#### Your task:
Only one stretch of the data below is wanted: the lines from the one with "set (use1 := fupd mem Owned use) in *." through the one with "assert (Hm1 : ld64", repeated exactly.

Records for the exercise START

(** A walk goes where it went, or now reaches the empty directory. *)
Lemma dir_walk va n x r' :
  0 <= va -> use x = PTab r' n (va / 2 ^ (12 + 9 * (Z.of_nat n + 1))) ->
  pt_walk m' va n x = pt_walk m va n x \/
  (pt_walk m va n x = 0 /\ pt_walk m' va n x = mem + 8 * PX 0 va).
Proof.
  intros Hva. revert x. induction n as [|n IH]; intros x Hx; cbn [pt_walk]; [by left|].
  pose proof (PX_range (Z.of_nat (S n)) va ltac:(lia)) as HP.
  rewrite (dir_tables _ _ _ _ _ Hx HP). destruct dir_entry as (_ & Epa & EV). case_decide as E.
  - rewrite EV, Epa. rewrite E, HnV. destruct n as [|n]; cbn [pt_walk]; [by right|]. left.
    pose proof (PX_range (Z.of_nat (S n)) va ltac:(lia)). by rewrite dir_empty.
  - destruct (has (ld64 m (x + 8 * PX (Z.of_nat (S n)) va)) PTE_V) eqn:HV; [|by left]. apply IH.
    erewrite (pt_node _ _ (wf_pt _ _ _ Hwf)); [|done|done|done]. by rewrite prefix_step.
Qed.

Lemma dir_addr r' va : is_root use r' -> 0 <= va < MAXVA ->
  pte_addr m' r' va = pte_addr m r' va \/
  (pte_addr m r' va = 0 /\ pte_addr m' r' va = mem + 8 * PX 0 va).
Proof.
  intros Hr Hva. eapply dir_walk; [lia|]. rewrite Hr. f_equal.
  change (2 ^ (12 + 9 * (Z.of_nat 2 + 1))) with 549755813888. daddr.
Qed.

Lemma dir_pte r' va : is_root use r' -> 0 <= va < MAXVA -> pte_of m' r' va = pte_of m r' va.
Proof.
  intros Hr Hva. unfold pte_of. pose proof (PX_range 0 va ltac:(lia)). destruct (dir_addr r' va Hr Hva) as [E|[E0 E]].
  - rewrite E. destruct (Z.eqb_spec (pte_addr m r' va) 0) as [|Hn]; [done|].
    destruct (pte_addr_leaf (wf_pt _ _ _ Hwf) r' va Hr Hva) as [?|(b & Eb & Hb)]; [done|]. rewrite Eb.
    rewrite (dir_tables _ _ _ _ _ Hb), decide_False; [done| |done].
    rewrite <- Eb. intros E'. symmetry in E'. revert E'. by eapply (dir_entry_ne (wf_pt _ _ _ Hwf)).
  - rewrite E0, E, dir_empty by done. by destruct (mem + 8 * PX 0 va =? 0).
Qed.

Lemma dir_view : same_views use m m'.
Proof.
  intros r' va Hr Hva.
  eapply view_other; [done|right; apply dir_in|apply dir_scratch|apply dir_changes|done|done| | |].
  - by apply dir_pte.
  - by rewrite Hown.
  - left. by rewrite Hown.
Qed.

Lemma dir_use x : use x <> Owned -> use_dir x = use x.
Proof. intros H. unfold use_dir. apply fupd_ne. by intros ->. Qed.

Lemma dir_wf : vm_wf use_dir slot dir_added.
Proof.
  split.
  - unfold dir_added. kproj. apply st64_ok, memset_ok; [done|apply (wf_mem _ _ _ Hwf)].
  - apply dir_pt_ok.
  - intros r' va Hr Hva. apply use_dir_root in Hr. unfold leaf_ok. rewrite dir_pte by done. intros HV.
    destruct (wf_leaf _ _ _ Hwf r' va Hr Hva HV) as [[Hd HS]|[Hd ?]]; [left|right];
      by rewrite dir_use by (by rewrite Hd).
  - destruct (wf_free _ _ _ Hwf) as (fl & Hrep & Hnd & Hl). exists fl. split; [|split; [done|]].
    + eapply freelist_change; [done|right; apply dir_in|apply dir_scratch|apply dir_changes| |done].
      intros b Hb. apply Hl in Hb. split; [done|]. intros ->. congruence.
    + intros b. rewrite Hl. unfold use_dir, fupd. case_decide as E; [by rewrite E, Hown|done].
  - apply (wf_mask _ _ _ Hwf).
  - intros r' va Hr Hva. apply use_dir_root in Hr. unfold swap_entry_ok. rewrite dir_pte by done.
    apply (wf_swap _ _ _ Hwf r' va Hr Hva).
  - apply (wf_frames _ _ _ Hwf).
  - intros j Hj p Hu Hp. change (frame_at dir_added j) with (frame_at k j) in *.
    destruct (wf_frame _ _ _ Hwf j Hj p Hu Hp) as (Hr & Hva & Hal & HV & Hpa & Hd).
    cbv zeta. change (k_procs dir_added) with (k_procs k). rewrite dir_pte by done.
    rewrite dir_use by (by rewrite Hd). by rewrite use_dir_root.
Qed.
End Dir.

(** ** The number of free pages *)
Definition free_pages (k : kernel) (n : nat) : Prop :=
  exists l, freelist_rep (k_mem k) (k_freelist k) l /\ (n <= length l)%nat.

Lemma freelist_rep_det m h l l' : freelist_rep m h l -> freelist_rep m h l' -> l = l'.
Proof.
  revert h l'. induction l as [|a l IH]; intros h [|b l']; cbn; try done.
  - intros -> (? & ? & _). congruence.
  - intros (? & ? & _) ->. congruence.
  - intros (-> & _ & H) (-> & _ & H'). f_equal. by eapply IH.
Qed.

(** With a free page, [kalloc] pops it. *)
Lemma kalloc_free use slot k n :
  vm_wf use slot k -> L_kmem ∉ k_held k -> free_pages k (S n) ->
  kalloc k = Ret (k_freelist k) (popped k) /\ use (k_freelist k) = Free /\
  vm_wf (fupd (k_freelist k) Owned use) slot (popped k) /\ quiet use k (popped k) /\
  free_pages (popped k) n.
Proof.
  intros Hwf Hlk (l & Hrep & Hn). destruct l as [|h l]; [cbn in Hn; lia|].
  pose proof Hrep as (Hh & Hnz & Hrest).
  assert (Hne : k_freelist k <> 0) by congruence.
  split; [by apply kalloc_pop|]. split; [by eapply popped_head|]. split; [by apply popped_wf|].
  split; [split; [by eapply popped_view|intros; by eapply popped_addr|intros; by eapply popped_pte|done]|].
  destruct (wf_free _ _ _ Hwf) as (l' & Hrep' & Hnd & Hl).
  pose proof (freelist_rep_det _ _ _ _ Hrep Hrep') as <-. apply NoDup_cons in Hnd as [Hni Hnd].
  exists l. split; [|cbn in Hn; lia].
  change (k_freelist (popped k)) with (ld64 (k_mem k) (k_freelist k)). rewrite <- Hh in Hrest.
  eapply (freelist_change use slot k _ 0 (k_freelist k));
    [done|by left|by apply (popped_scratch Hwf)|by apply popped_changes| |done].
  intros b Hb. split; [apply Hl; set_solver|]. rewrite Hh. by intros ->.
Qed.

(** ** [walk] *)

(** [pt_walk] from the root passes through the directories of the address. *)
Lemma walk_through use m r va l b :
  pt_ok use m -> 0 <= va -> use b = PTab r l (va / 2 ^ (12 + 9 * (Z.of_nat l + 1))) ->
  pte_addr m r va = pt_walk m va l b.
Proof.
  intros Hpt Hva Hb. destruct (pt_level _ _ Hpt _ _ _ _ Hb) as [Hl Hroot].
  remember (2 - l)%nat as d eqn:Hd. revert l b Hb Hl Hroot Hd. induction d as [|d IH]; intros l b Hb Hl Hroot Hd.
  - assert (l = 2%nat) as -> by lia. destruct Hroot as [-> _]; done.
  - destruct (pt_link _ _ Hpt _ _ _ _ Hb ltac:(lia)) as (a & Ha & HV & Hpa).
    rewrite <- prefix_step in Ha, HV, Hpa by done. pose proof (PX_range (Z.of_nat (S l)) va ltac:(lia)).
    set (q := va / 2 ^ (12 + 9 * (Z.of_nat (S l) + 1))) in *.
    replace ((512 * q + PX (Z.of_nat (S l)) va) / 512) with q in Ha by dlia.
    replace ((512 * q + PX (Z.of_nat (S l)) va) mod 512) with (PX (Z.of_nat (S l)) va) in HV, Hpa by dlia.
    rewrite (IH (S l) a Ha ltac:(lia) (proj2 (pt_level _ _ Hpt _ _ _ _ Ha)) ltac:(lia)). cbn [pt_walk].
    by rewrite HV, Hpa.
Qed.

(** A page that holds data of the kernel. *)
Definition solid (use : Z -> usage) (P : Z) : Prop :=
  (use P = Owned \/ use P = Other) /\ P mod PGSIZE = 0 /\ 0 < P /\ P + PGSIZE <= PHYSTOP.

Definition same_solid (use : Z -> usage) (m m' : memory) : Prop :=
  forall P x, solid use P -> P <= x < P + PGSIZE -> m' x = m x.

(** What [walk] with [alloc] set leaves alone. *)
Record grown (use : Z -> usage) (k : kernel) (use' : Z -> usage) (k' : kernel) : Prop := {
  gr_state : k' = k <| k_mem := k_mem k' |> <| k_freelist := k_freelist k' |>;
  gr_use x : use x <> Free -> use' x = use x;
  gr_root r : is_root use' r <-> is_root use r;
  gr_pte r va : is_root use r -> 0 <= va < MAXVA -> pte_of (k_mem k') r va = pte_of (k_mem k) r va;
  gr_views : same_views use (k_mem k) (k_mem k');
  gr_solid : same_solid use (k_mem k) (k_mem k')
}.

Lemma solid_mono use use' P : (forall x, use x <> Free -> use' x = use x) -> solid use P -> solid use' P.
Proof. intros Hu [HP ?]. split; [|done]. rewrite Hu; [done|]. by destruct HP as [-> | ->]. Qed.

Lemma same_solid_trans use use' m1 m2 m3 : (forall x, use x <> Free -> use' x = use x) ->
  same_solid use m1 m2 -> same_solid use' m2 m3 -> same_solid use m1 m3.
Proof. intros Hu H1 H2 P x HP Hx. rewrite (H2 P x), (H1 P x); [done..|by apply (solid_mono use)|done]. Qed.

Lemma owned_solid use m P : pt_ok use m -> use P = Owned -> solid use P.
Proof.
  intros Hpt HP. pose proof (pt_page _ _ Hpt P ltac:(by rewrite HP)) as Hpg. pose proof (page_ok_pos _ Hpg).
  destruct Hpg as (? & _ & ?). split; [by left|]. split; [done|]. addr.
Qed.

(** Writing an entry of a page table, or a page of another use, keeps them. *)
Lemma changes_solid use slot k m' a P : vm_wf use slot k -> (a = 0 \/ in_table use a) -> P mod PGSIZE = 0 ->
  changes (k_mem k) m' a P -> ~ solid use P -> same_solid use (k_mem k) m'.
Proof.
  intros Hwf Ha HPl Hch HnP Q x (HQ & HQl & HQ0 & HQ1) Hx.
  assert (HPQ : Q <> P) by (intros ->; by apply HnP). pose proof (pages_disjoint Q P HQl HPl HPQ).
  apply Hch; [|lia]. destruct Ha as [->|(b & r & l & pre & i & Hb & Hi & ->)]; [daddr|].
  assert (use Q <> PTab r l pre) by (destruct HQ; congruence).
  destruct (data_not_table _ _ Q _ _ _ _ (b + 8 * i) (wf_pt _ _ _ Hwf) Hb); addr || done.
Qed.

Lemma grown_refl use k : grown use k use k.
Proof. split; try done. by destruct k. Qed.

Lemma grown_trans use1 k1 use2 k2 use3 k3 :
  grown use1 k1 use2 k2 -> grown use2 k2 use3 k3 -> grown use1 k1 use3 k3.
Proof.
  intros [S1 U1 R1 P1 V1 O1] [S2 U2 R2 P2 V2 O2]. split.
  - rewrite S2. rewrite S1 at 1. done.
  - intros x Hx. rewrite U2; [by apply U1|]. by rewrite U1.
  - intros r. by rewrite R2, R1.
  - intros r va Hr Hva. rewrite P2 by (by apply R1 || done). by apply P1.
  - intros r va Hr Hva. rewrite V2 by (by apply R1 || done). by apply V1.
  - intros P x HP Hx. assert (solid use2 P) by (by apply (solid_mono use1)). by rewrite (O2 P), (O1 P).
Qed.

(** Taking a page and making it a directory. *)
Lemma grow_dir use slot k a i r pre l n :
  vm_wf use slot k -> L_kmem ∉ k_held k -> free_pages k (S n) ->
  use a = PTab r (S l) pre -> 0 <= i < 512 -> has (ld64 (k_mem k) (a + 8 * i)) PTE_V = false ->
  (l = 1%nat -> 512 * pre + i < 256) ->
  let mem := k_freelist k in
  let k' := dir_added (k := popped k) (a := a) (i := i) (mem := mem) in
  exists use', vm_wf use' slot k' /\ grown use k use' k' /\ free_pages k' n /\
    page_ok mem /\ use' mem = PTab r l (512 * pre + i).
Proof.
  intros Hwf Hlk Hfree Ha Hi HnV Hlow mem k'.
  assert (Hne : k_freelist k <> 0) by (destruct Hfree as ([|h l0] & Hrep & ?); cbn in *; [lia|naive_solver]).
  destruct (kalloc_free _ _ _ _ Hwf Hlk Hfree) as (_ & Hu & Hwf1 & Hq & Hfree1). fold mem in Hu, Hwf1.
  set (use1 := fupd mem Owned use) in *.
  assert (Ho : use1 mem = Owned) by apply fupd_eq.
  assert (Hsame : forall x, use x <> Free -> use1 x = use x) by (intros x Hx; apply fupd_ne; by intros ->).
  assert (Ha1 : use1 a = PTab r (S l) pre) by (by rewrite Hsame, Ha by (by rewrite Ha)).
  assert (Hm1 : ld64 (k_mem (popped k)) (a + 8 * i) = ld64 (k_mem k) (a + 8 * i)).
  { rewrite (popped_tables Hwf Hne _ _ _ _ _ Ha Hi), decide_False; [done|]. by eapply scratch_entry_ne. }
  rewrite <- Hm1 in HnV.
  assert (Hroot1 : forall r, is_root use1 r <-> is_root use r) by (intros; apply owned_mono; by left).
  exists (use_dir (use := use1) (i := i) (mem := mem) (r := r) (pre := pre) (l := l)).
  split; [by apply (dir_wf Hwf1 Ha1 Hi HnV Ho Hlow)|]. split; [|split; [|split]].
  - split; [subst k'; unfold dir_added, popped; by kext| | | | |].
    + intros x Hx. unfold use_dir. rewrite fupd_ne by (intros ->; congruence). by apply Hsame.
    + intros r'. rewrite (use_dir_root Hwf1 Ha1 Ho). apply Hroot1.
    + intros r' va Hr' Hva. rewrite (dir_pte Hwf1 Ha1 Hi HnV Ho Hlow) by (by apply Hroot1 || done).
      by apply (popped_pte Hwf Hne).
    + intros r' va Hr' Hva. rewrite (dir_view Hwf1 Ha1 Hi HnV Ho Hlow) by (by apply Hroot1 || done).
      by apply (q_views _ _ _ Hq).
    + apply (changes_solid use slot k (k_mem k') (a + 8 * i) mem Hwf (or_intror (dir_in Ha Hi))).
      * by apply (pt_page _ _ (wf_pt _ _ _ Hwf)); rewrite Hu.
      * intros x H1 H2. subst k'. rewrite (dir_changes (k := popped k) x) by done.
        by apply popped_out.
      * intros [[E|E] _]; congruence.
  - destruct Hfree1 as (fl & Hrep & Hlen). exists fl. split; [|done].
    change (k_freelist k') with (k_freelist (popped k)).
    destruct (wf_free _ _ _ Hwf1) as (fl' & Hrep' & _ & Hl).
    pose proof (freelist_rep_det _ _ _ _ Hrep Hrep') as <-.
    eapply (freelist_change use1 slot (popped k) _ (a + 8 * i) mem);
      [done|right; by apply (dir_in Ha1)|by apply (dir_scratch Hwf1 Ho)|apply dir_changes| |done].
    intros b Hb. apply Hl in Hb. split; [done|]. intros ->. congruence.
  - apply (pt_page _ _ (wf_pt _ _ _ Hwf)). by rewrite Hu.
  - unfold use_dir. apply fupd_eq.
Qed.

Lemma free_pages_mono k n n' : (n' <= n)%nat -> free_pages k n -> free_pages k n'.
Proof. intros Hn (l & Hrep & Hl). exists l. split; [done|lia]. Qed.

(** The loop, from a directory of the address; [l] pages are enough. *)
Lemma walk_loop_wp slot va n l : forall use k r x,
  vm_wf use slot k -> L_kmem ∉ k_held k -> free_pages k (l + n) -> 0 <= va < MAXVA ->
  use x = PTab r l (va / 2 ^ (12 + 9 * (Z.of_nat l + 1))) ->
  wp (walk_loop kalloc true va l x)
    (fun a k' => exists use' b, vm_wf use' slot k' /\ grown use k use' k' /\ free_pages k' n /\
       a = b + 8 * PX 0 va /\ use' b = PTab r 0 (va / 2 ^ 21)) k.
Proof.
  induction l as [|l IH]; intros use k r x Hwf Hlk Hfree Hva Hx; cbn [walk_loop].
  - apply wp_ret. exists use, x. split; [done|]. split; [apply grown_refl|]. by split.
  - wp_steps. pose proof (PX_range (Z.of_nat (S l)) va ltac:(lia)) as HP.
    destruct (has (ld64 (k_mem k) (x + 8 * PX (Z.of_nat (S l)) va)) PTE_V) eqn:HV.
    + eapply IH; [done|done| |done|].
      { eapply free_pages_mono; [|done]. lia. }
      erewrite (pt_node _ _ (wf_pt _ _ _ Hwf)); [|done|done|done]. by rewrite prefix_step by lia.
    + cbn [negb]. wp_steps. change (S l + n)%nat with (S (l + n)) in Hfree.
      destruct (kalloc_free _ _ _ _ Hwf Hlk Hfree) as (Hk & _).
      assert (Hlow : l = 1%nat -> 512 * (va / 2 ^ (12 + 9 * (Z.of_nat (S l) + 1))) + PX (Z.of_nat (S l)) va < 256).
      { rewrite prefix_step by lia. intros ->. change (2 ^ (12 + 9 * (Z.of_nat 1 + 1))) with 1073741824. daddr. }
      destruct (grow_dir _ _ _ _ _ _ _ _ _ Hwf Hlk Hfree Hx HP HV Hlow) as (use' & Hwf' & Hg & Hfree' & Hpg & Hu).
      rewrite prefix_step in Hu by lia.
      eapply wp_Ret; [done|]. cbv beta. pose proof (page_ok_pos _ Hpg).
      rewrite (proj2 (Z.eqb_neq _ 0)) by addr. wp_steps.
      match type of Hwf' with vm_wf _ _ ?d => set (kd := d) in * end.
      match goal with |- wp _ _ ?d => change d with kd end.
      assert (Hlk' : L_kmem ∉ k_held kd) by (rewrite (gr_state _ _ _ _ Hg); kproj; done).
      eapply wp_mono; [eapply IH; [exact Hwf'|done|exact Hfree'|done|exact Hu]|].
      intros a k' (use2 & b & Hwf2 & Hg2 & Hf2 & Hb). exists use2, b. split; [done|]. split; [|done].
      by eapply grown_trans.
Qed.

Records for the exercise END

#### Finished exercise:
  set (use1 := fupd mem Owned use) in *.
  assert (Ho : use1 mem = Owned) by apply fupd_eq.
  assert (Hsame : forall x, use x <> Free -> use1 x = use x) by (intros x Hx; apply fupd_ne; by intros ->).
  assert (Ha1 : use1 a = PTab r (S l) pre) by (by rewrite Hsame, Ha by (by rewrite Ha)).
  assert (Hm1 : ld64 (k_mem (popped k)) (a + 8 * i) = ld64 (k_mem k) (a + 8 * i)).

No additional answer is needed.